No prontuário da adolescente, consta que enfermeiros anotaram queda gradativa da pressão arterial, indicativo de agravamento da intoxicação. Mas a médica M. não avaliou a paciente durante todo o seu plantão.

Mais uma vez o turno virou, e o terceiro médico assumiu. Ele afirmou que avaliou a vítima e que os sinais vitais estavam estáveis, mas não fez qualquer anotação no prontuário que comprovasse sua alegação. Somente com a chegada da ambulância, que iria remover a adolescente para um hospital psiquiátrico, é que a equipe percebeu que Yasmin estava pálida, com as pupilas dilatadas e estática.

O plantonista pediu ajuda a outro médico que trabalhava no turno para avaliar a paciente. M.D.A.M. constatou que ela estava em parada cardiorrespiratória e decidiu pela intubação.

Porém, para realizar o procedimento, administrou Fentamil e Entomidato. Segundo o CREMESP, as drogas têm como efeito colateral parada cardiorrespiratória e podem ter potencializado as reações da intoxicação medicamentosa.

Durante o socorro de Yasmin, equipes do SAMU e USA foram acionadas para a UPA e realizaram intervenções.

A sindicância aponta ainda que as tentativas frustradas de intubar a adolescente provocaram lesões internas e hemorragias.

A causa da morte, indicada no exame necroscópico, foi hemorragia traumática provocada por instrumento perfurante.

Apesar disso, na visão dos técnicos do Conselho, acidentes podem acontecer durante o procedimento de intubação e ressuscitação, e não configuram erro médico.

O relatório conclui pela instauração de processo ético profissional contra os dois primeiros médicos por três artigos do Código de Ética:

Art. 1º Causar dano ao paciente, por ação ou omissão, caracterizável como imperícia, imprudência ou negligência.

Art. 32. Deixar de usar todos os meios disponíveis de diagnóstico e tratamento, cientificamente reconhecidos e a seu alcance, em favor do paciente.

Art. 87. Deixar de elaborar prontuário legível para cada paciente.

Com relação ao último médico, que administrou os medicamentos para intubação, foi sugerido o enquadramento apenas no primeiro artigo.

Investigação criminal

Um inquérito foi instaurado há três anos pela Polícia Civil para investigar denúncia de negligência médica.

A investigação já passou pelas mãos de vários delegados e vai mudar mais uma vez.

A reportagem apurou que quem assume o caso, a partir de segunda-feira, 27, é o delegado Adriano Nasser, que ainda não teve acesso à documentação.

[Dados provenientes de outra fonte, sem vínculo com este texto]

Definition estimate_fee_for_block (target_block : Z) (t : FeeTracker) : option EstimateResult :=
  estimate_median_val target_block SUFFICIENT_FEE_TXS SUCCESS_PCT (latest_seen_height t) (med_horizon t).
Definition estimate_fee (target_time : Z) (t : FeeTracker) : option EstimateResult :=
  confirm_target_block ← u64_add (target_time / SECONDS_PER_BLOCK) 1;
  estimate_fee_for_block (if uokb 32 confirm_target_block then confirm_target_block else 2 ^ 32 - 1) t.
Definition outstanding_short (t : FeeTracker) : option Z := outstanding (short_horizon t).

(** ** [FeeEstimator] *)
Record FeeEstimator := {
  tracker : FeeTracker;
  last_mempool_cost : Z;
  mempool_max_size : Z;
}.
Definition fee_estimator_new (size : Z) : FeeEstimator :=
  {| tracker := fee_tracker_new; last_mempool_cost := 0; mempool_max_size := size |}.
Definition with_tracker (f : FeeTracker → option FeeTracker) (mempool_cost : Z) (e : FeeEstimator) : option FeeEstimator :=
  t ← f (tracker e); Some {| tracker := t; last_mempool_cost := mempool_cost; mempool_max_size := mempool_max_size e |}.
Definition estimator_add_item (cost fee height_added mempool_cost : Z) : FeeEstimator → option FeeEstimator :=
  with_tracker (add_tx {| info_cost := cost; info_fee := fee; info_height_added := height_added |}) mempool_cost.
Definition estimator_remove_item (cost fee height_added mempool_cost : Z) : FeeEstimator → option FeeEstimator :=
  with_tracker (remove_tx {| info_cost := cost; info_fee := fee; info_height_added := height_added |}) mempool_cost.
Definition estimator_new_block (block_height : Z) (included : list (Z * Z * Z)) (mempool_cost : Z) : FeeEstimator → option FeeEstimator :=
  with_tracker (process_block block_height
    (map (λ '(cost, fee, height_added), {| info_cost := cost; info_fee := fee; info_height_added := height_added |}) included)) mempool_cost.
Definition ingest_block : Z → list (Z * Z * Z) → Z → FeeEstimator → option FeeEstimator := estimator_new_block.

Definition parse (r : EstimateResult) (e : FeeEstimator) : option f64 :=
  if f64_lt F64_EPSILON (SFabs (f64_sub (median r) f64_minus_one)) then Some (f64_div (median r) f64_thousand) else
  if f64_eqb (start (fail_bucket r)) f64_zero then Some f64_minus_one else
  max_val ← (match length (tracker_buckets (tracker e)) with O => None | S n => Some n end);
  let start_index := ((get_bucket_index (tracker_buckets (tracker e)) (start (fail_bucket r)) + 3) `min` max_val)%nat in
  b ← tracker_buckets (tracker e) !! start_index;
  Some (f64_div b f64_thousand).
Definition estimate_fee_rate (time_offset_seconds : Z) (e : FeeEstimator) : option f64 :=
  r ← estimate_fee time_offset_seconds (tracker e);
  parsed ← parse r e;
  Some (if f64_lt parsed f64_zero then f64_zero else f64_div parsed f64_thousand).

#[global] Instance fee_estimator_calls : Estimator := {|
  estimator := FeeEstimator;
  estimator_new := fee_estimator_new;
  add_mempool_item := estimator_add_item;
  remove_mempool_item := estimator_remove_item;
  new_block := estimator_new_block;
|}.

(** ** Shapes and sums *)
Definition rect {A} (n : nat) (m : list (list A)) : Prop := Forall (λ row, length row = n) m.
Definition sumZ (l : list Z) : Z := foldr Z.add 0 l.
Definition sum2 (m : list (list Z)) : Z := sumZ (map sumZ m).
#[local] Arguments sumZ : simpl never.
#[local] Arguments sum2 : simpl never.

Lemma ofor_inv {A S} (P : S → Prop) (f : A → S → option S) l s :
  (∀ x s, x ∈ l → P s → ∃ s', f x s = Some s' ∧ P s') → P s → ∃ s', ofor l f s = Some s' ∧ P s'.
Proof.
  revert s. induction l as [|x l IH]; intros s Hf Hs; cbn [ofor]; [by exists s|].
  destruct (Hf x s) as (s1 & -> & Hs1); [apply list_elem_of_here|done|]. cbn. apply IH; [|done]. intros y s2 Hy. apply Hf. by apply list_elem_of_further.
Qed.

(** The next loop of the goal keeps [P]. *)
Ltac ofor_step P y Hy := match goal with |- context [ofor ?l ?f ?x] => destruct (ofor_inv P f l x) as (y & -> & Hy) end.

Lemma upd_some {A} (l : list A) i f x y : l !! i = Some x → f x = Some y → upd l i f = Some (<[i := y]> l).
Proof. intros Hx Hy. unfold upd. rewrite Hx. cbn. by rewrite Hy. Qed.
Lemma upd_total {A} (l : list A) i f :
  (i < length l)%nat → (∀ x, x ∈ l → is_Some (f x)) → ∃ l', upd l i f = Some l' ∧ length l' = length l.
Proof.
  intros [x Hx]%lookup_lt_is_Some Hf. destruct (Hf x) as [y Hy]; [by eapply list_elem_of_lookup_2|].
  exists (<[i := y]> l). split; [by eapply upd_some|apply length_insert].
Qed.
Lemma upd2_total {A} n (m : list (list A)) i j f :
  rect n m → (i < length m)%nat → (j < n)%nat → (∀ x, is_Some (f x)) → ∃ m', upd2 m i j f = Some m' ∧ rect n m' ∧ length m' = length m.
Proof.
  intros Hr [row Hrow]%lookup_lt_is_Some Hj Hf. assert (Hlen : length row = n) by (eapply Forall_lookup_1 in Hr; done).
  destruct (upd_total row j f) as (row' & Hu & Hl); [lia|done|]. exists (<[i := row']> m).
  split; [by eapply upd_some|]. split; [|apply length_insert]. apply Forall_insert; [done|]. lia.
Qed.

Lemma sumZ_insert l i x y : l !! i = Some x → sumZ (<[i := y]> l) = sumZ l - x + y.
Proof.
  revert i. unfold sumZ. induction l as [|z l IH]; intros [|i]; cbn [lookup list_lookup insert list_insert foldr]; intros Hi; try done.
  - injection Hi as ->. lia.
  - change (list_insert i y l) with (<[i := y]> l). rewrite IH by done. lia.
Qed.
Lemma sumZ_cons x l : sumZ (x :: l) = x + sumZ l.
Proof. done. Qed.
Lemma sumZ_nonneg l : Forall (Z.le 0) l → 0 ≤ sumZ l.
Proof. induction 1; rewrite ?sumZ_cons; [done|lia]. Qed.
Lemma sumZ_lookup l i x : Forall (Z.le 0) l → l !! i = Some x → 0 ≤ x ≤ sumZ l.
Proof.
  intros Hl. revert i. induction Hl as [|z l Hz Hl IH]; intros [|i]; cbn [lookup list_lookup]; try done; rewrite sumZ_cons.
  - intros [= ->]. pose proof (sumZ_nonneg l Hl). lia.
  - intros Hi. specialize (IH i Hi). lia.
Qed.
Lemma sum2_insert m i row row' : m !! i = Some row → sum2 (<[i := row']> m) = sum2 m - sumZ row + sumZ row'.
Proof. intros Hi. unfold sum2. rewrite list_fmap_insert. apply sumZ_insert. by rewrite list_lookup_fmap, Hi. Qed.
Lemma sum2_lookup m i row : Forall (Forall (Z.le 0)) m → m !! i = Some row → sumZ row ≤ sum2 m.
Proof.
  intros Hm Hi. apply (sumZ_lookup (map sumZ m) i); [|by rewrite list_lookup_fmap, Hi].
  apply Forall_map. eapply List.Forall_impl; [|exact Hm]. intros a. apply sumZ_nonneg.
Qed.

(** A cell of a table of counts, changed. *)
Lemma upd2_count n m i j f x y :
  rect n m → Forall (Forall (Z.le 0)) m → get2 m i j = Some x → f x = Some y → 0 ≤ y →
  ∃ m', upd2 m i j f = Some m' ∧ rect n m' ∧ length m' = length m ∧ Forall (Forall (Z.le 0)) m' ∧ sum2 m' = sum2 m - x + y ∧ 0 ≤ x ≤ sum2 m.
Proof.
  intros Hr Hm Hx Hf Hy. unfold get2 in Hx. destruct (m !! i) as [row|] eqn:Hrow; [|done]. cbn in Hx.
  assert (Hlen : length row = n) by (eapply Forall_lookup_1 in Hr; done).
  assert (Hnn : Forall (Z.le 0) row) by (eapply Forall_lookup_1 in Hm; done).
  exists (<[i := <[j := y]> row]> m). split_and!.
  - eapply upd_some; [done|]. by eapply upd_some.
  - apply Forall_insert; [done|]. by rewrite length_insert.
  - apply length_insert.
  - apply Forall_insert; [done|]. by apply Forall_insert.
  - rewrite (sum2_insert _ _ row) by done. rewrite (sumZ_insert _ _ x) by done. lia.
  - by eapply sumZ_lookup.
  - pose proof (sumZ_lookup _ _ _ Hnn Hx). pose proof (sum2_lookup _ _ _ Hm Hrow). lia.
Qed.
Lemma get2_rect {A} n (m : list (list A)) i j : rect n m → (i < length m)%nat → (j < n)%nat → is_Some (get2 m i j).
Proof.
  intros Hr [row Hrow]%lookup_lt_is_Some Hj. unfold get2. rewrite Hrow. cbn. apply lookup_lt_is_Some. eapply Forall_lookup_1 in Hr; [|done]. lia.
Qed.
Lemma row_of_some n len : (0 < len)%nat → ∃ i, row_of n len = Some i ∧ (i < len)%nat.
Proof.
  intros Hl. unfold row_of. destruct (Nat.eqb_spec len 0); [lia|]. eexists. split; [done|].
  pose proof (Z.mod_pos_bound n (Z.of_nat len)). lia.
Qed.
Lemma bucket_index_lt b rate : (0 < length b)%nat → (get_bucket_index b rate < length b)%nat.
Proof. intros Hb. unfold get_bucket_index, clamp. lia. Qed.
Lemma u64_add_ok x y : 0 ≤ x + y < 2 ^ 64 → u64_add x y = Some (x + y).
Proof. intros Hxy. unfold u64_add. by rewrite (proj2 (uokb_spec _ _) Hxy). Qed.

(** ** The invariant of a horizon

    [n] bounds the transactions it was told of. *)
Record stat_ok (n : Z) (s : FeeStat) : Prop := {
  so_buckets : (0 < length (buckets s))%nat;
  so_scale : (0 < scale s)%nat;
  so_tx : length (tx_ct_avg s) = length (buckets s);
  so_rates : length (m_fee_rate_avg s) = length (buckets s);
  so_confirmed : rect (length (buckets s)) (confirmed_average s);
  so_failed : rect (length (buckets s)) (failed_average s);
  so_failed_len : length (failed_average s) = length (confirmed_average s);
  so_unconfirmed : rect (length (buckets s)) (unconfirmed_txs s);
  so_bins : length (unconfirmed_txs s) = max_confirms s;
  so_bins_pos : (0 < max_confirms s)%nat;
  so_old : length (old_unconfirmed_txs s) = length (buckets s);
  so_counts : Forall (Forall (Z.le 0)) (unconfirmed_txs s);
  so_old_counts : Forall (Z.le 0) (old_unconfirmed_txs s);
  so_total : sum2 (unconfirmed_txs s) + sumZ (old_unconfirmed_txs s) ≤ n;
}.
(** The bounds and the buckets of a horizon do not change. *)
Definition same_config (s s' : FeeStat) : Prop := buckets s' = buckets s ∧ scale s' = scale s ∧ decay s' = decay s ∧ max_confirms s' = max_confirms s.

Lemma stat_counts_nonneg n s : stat_ok n s → 0 ≤ sum2 (unconfirmed_txs s) ∧ 0 ≤ sumZ (old_unconfirmed_txs s).
Proof.
  intros Hs. split; [|by apply sumZ_nonneg, (so_old_counts n)]. apply sumZ_nonneg, Forall_map.
  eapply List.Forall_impl; [|exact (so_counts n s Hs)]. intros a. apply sumZ_nonneg.
Qed.

Lemma new_mempool_tx_ok n h rate s : stat_ok n s → n + 1 < 2 ^ 64 → ∃ s', new_mempool_tx h rate s = Some s' ∧ stat_ok (n + 1) s' ∧ same_config s s'.
Proof.
  intros Hs Hn. pose proof (stat_counts_nonneg n s Hs) as Hnn. pose proof Hs as [S1 S2 S3 S4 S5 S6 S7 S8 S9 S10 S11 S12 S13 S14].
  unfold new_mempool_tx. cbv zeta. destruct (row_of_some h (length (unconfirmed_txs s))) as (row & -> & Hrow); [lia|]. cbn.
  pose proof (bucket_index_lt (buckets s) rate S1) as Hb. destruct (get2_rect _ _ _ _ S8 Hrow Hb) as [x Hx].
  assert (Hxb : 0 ≤ x ≤ sum2 (unconfirmed_txs s)).
  { unfold get2 in Hx. destruct (_ !! row) as [r|] eqn:Hr; [|done]. cbn in Hx. assert (Forall (Z.le 0) r) by (eapply Forall_lookup_1 in S12; done).
    pose proof (sumZ_lookup r _ x ltac:(done) Hx). pose proof (sum2_lookup _ _ _ S12 Hr). lia. }
  destruct (upd2_count _ _ row (get_bucket_index (buckets s) rate) (λ x, u64_add x 1) x (x + 1) S8 S12 Hx) as (m' & -> & M1 & M2 & M3 & M4 & _);
    [apply u64_add_ok; lia|lia|].
  eexists. split; [done|]. split; [|done]. constructor; cbn; try done; lia.
Qed.

Lemma stat_remove_tx_ok n h item b s :
  stat_ok n s → (b < length (buckets s))%nat → ∃ s', stat_remove_tx h item b s = Some s' ∧ stat_ok n s' ∧ same_config s s'.
Proof.
  intros Hs Hb. pose proof Hs as [S1 S2 S3 S4 S5 S6 S7 S8 S9 S10 S11 S12 S13 S14]. unfold stat_remove_tx. cbv zeta.
  set (ago := if h =? 0 then 0 else _). destruct (Z.ltb_spec ago 0); [by exists s|].
  set (first := if _ <=? ago then _ else _).
  assert (Hfirst : ∃ s1, first = Some s1 ∧ stat_ok n s1 ∧ same_config s s1 ∧ failed_average s1 = failed_average s).
  { unfold first. destruct (_ <=? ago).
    - destruct (lookup_lt_is_Some_2 (old_unconfirmed_txs s) b) as [x Hx]; [lia|]. pose proof (sumZ_lookup _ _ _ S13 Hx).
      rewrite (upd_some _ _ dec_pos x (if 0 <? x then x - 1 else x) Hx) by done. cbn. eexists. split; [done|]. split; [|done].
      constructor; cbn; try done; [by rewrite length_insert|apply Forall_insert; [done|]|rewrite (sumZ_insert _ _ x) by done];
        destruct (Z.ltb_spec 0 x); lia.
    - destruct (row_of_some (info_height_added item) (length (unconfirmed_txs s))) as (row & -> & Hrow); [lia|]. cbn.
      destruct (get2_rect _ _ _ _ S8 Hrow Hb) as [x Hx].
      destruct (upd2_count _ _ row b dec_pos x (if 0 <? x then x - 1 else x) S8 S12 Hx) as (m' & -> & M1 & M2 & M3 & M4 & M5); [done| |].
      { unfold get2 in Hx. destruct (_ !! row) as [r|] eqn:Hr; [|done]. cbn in Hx. assert (Forall (Z.le 0) r) by (eapply Forall_lookup_1 in S12; done).
        pose proof (sumZ_lookup r _ x ltac:(done) Hx). destruct (Z.ltb_spec 0 x); lia. }
      cbn. eexists. split; [done|]. split; [|done]. constructor; cbn; try done; [by rewrite M2|]. rewrite M4. destruct (Z.ltb_spec 0 x); lia. }
  destruct Hfirst as (s1 & -> & Hs1 & Hc & Hf). cbn. destruct (_ <=? ago); [|by exists s1]. set (ago' := f64_div _ _).
  assert (Hcr : ∀ rows m, rect (length (buckets s)) m → (∀ i, i ∈ rows → (i < length m)%nat) →
    ∃ m', credit_failed rows ago' b m = Some m' ∧ rect (length (buckets s)) m' ∧ length m' = length m).
  { clearbody ago'. clear -Hb. induction rows as [|i rows IH]; intros m Hm Hi; cbn [credit_failed]; [by exists m|].
    destruct (f64_le _ _); [by exists m|]. destruct (upd2_total _ m i b plus_one Hm) as (m1 & -> & Hm1 & Hl1); [apply Hi, list_elem_of_here|done|by eexists|].
    cbn. destruct (IH m1 Hm1) as (m2 & -> & Hm2 & Hl2); [intros j Hj; rewrite Hl1; apply Hi; by apply list_elem_of_further|].
    exists m2. split; [done|]. split; [done|]. lia. }
  destruct Hc as (C1 & C2 & C3 & C4).
  destruct (Hcr (seq 0 (length (failed_average s1))) (failed_average s1)) as (m' & -> & M1 & M2); [rewrite Hf; done|intros i Hi%elem_of_seq; lia|].
  cbn. eexists. split; [done|]. split; [|done]. destruct Hs1 as [T1 T2 T3 T4 T5 T6 T7 T8 T9 T10 T11 T12 T13 T14].
  constructor; cbn; try done; [by rewrite C1|lia].
Qed.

A mãe de Yasmin esteve na delegacia nesta sexta-feira e foi informada que foram infrutíferas as tentativas de intimar o primeiro médico que atendeu a vítima.

“Disseram que não sabem onde ele está”, afirmou.

Em simples pesquisa ao site do Tribunal de Justiça, a reportagem apurou que o médico A.R.V. está no Rio de Janeiro. Processado em outro caso de erro médico, ele nomeou um advogado para o caso e indicou endereço no Flamengo para intimação.

Secretaria de Saúde

Quando a denúncia de negligência médica foi repercutida pela imprensa, a Secretaria de Saúde informou ter instaurado sindicância para investigar os procedimentos que foram adotados pela equipe médica no atendimento da vítima.

Questionada nesta sexta-feira sobre o resultado da investigação, a pasta informou que “Todo processo de apuração da ocorrência ficou sob a responsabilidade do setor de Auditoria e da Comissão de Ética da Secretaria da Saúde. A solicitação foi encaminhada aos dois setores e aguardamos as devidas respostas”.

A reportagem também perguntou se os três médicos citados pelo Cremesp ainda fazem parte do quadro de funcionários do município.

A informação é que o primeiro plantonista foi desligado em abril de 2019. A médica que assumiu o turno na sequência pediu demissão quatro meses depois. Somente o médico que administrou equivocadamente os medicamentos para intubação continua na rede pública municipal, como funcionário concursado.

Os anos não apagam o sofrimento de Cristina, que permaneceu ao lado da filha o tempo todo, durante a internação.

“Eu vi que ela estava indo embora aos poucos. Pedi ajuda inúmeras vezes, mas fui ignorada nos meus apelos. Não importa quanto tempo passe. Eu vou lutar até o fim para que a morte da Yasmin não seja em vão”, disse a mãe.